Exercise instructions: Report all lines of the records that contain "memory".
━━ Material for the task ━━
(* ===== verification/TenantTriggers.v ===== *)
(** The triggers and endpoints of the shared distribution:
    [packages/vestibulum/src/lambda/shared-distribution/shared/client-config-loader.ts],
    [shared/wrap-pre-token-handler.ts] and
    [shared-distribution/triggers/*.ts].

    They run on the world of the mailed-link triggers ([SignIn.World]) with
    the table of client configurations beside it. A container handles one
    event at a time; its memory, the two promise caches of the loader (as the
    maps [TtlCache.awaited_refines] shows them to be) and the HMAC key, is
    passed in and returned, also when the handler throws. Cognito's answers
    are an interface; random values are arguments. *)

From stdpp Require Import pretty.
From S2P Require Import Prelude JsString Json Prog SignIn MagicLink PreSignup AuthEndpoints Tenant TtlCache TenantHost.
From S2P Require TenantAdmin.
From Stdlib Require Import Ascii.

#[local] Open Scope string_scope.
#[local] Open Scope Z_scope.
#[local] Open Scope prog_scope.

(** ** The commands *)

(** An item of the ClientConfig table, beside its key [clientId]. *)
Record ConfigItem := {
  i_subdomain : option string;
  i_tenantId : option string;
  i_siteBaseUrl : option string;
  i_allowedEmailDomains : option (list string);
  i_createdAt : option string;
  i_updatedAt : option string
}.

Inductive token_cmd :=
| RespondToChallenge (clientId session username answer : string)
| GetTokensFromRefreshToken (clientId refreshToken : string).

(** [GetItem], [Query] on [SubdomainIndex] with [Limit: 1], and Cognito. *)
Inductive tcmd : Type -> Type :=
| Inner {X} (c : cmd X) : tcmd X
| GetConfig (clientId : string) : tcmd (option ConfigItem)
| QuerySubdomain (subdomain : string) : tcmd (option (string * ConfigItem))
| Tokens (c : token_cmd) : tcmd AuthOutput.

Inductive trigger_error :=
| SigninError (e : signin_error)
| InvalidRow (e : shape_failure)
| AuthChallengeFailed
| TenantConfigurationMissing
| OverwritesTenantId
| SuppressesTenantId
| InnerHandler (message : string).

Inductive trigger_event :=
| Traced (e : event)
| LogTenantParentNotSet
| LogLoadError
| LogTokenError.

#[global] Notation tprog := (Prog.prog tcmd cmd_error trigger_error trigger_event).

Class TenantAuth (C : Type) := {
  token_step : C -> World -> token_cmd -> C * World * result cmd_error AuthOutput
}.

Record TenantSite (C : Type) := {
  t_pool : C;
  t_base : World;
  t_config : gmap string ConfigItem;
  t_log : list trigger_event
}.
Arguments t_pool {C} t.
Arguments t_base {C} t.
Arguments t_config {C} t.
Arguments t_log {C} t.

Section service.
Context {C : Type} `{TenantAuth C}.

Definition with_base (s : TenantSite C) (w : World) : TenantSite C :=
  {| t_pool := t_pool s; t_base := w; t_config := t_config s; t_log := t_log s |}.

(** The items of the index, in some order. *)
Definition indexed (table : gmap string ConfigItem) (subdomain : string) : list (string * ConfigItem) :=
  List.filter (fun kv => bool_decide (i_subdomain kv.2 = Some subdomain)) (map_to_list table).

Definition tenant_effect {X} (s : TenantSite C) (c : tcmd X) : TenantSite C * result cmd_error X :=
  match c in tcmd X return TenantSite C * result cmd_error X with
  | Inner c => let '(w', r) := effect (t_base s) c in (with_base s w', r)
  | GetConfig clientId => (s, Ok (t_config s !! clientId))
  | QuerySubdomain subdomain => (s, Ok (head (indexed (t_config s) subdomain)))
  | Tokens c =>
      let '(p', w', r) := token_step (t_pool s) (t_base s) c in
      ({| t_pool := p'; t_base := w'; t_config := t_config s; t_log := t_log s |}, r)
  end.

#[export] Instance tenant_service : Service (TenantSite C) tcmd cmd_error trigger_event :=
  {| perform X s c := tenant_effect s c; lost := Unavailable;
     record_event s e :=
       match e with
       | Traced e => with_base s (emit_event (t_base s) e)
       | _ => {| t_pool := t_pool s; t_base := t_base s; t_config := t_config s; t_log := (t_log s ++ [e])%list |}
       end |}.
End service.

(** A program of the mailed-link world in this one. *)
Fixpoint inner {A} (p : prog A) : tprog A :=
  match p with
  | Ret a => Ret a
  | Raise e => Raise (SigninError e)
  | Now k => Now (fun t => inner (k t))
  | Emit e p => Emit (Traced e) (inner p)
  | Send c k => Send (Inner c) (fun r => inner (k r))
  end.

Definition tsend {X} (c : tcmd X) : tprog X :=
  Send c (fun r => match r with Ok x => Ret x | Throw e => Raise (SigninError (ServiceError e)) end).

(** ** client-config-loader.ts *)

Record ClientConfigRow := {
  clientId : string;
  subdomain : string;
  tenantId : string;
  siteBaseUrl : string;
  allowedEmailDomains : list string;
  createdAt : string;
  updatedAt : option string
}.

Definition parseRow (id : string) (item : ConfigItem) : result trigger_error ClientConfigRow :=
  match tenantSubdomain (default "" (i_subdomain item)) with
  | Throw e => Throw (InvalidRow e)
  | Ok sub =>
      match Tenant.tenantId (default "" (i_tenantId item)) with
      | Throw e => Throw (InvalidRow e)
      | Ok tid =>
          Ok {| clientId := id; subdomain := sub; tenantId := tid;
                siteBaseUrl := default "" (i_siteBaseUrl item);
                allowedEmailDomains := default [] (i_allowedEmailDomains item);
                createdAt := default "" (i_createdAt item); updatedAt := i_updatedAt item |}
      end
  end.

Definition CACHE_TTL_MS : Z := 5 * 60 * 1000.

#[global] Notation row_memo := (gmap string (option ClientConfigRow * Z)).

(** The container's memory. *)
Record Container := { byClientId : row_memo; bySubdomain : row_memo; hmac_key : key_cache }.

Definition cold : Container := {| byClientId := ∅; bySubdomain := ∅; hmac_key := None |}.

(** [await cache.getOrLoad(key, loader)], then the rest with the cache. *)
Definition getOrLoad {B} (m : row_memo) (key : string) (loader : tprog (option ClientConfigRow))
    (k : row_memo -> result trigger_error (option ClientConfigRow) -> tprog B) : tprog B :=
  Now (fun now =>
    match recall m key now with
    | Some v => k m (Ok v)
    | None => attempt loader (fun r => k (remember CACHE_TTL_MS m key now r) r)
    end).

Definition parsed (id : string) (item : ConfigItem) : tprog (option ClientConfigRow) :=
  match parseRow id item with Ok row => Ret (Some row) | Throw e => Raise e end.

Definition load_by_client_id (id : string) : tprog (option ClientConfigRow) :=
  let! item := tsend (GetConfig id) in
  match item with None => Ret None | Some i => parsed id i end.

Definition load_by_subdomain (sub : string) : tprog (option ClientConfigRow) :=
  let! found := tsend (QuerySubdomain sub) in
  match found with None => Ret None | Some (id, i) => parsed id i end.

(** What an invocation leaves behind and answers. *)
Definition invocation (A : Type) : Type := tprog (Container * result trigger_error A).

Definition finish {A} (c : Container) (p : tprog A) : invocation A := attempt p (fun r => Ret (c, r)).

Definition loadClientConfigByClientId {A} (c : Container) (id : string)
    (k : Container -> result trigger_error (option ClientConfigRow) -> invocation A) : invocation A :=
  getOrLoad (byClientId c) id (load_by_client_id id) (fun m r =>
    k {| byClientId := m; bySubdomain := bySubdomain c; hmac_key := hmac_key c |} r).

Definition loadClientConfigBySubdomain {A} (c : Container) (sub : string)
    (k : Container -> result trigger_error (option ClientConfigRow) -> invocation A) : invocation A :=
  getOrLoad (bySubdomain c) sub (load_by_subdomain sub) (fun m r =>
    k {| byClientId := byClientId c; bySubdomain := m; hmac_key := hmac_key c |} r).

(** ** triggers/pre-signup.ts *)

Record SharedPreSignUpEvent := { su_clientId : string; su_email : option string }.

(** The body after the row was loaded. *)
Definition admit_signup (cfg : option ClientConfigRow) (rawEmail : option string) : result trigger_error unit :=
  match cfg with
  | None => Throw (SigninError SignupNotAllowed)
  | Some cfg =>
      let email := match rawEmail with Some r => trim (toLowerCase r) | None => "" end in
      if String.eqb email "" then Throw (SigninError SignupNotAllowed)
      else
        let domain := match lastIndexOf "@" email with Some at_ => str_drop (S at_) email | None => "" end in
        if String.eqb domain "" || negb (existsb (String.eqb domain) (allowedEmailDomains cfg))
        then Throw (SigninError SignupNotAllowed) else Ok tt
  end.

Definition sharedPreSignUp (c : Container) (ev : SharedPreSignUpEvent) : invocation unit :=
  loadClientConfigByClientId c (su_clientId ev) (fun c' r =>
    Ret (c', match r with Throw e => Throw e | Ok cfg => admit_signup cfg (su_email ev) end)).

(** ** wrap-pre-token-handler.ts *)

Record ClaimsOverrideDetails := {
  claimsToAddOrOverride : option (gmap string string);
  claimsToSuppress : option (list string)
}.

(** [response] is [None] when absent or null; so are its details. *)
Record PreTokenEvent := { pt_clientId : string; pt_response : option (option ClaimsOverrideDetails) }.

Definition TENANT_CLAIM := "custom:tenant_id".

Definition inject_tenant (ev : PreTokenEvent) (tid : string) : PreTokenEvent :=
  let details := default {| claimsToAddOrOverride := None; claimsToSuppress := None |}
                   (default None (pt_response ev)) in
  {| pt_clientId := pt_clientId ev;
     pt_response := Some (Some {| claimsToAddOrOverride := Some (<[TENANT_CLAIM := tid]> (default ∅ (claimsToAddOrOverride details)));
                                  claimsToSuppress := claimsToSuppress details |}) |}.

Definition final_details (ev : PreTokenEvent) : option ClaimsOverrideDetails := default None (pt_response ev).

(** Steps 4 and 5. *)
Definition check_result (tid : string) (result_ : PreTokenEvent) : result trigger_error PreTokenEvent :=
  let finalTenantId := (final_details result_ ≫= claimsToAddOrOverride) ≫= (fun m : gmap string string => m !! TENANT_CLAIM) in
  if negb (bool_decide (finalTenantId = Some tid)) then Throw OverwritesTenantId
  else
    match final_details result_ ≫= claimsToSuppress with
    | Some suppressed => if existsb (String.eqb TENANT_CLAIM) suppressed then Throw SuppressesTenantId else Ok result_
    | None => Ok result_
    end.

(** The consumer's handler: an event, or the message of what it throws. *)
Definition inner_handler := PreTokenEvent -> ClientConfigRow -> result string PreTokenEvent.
━━━
Written answer:
    event at a time; its memory, the two promise caches of the loader (as the
(** The container's memory. *)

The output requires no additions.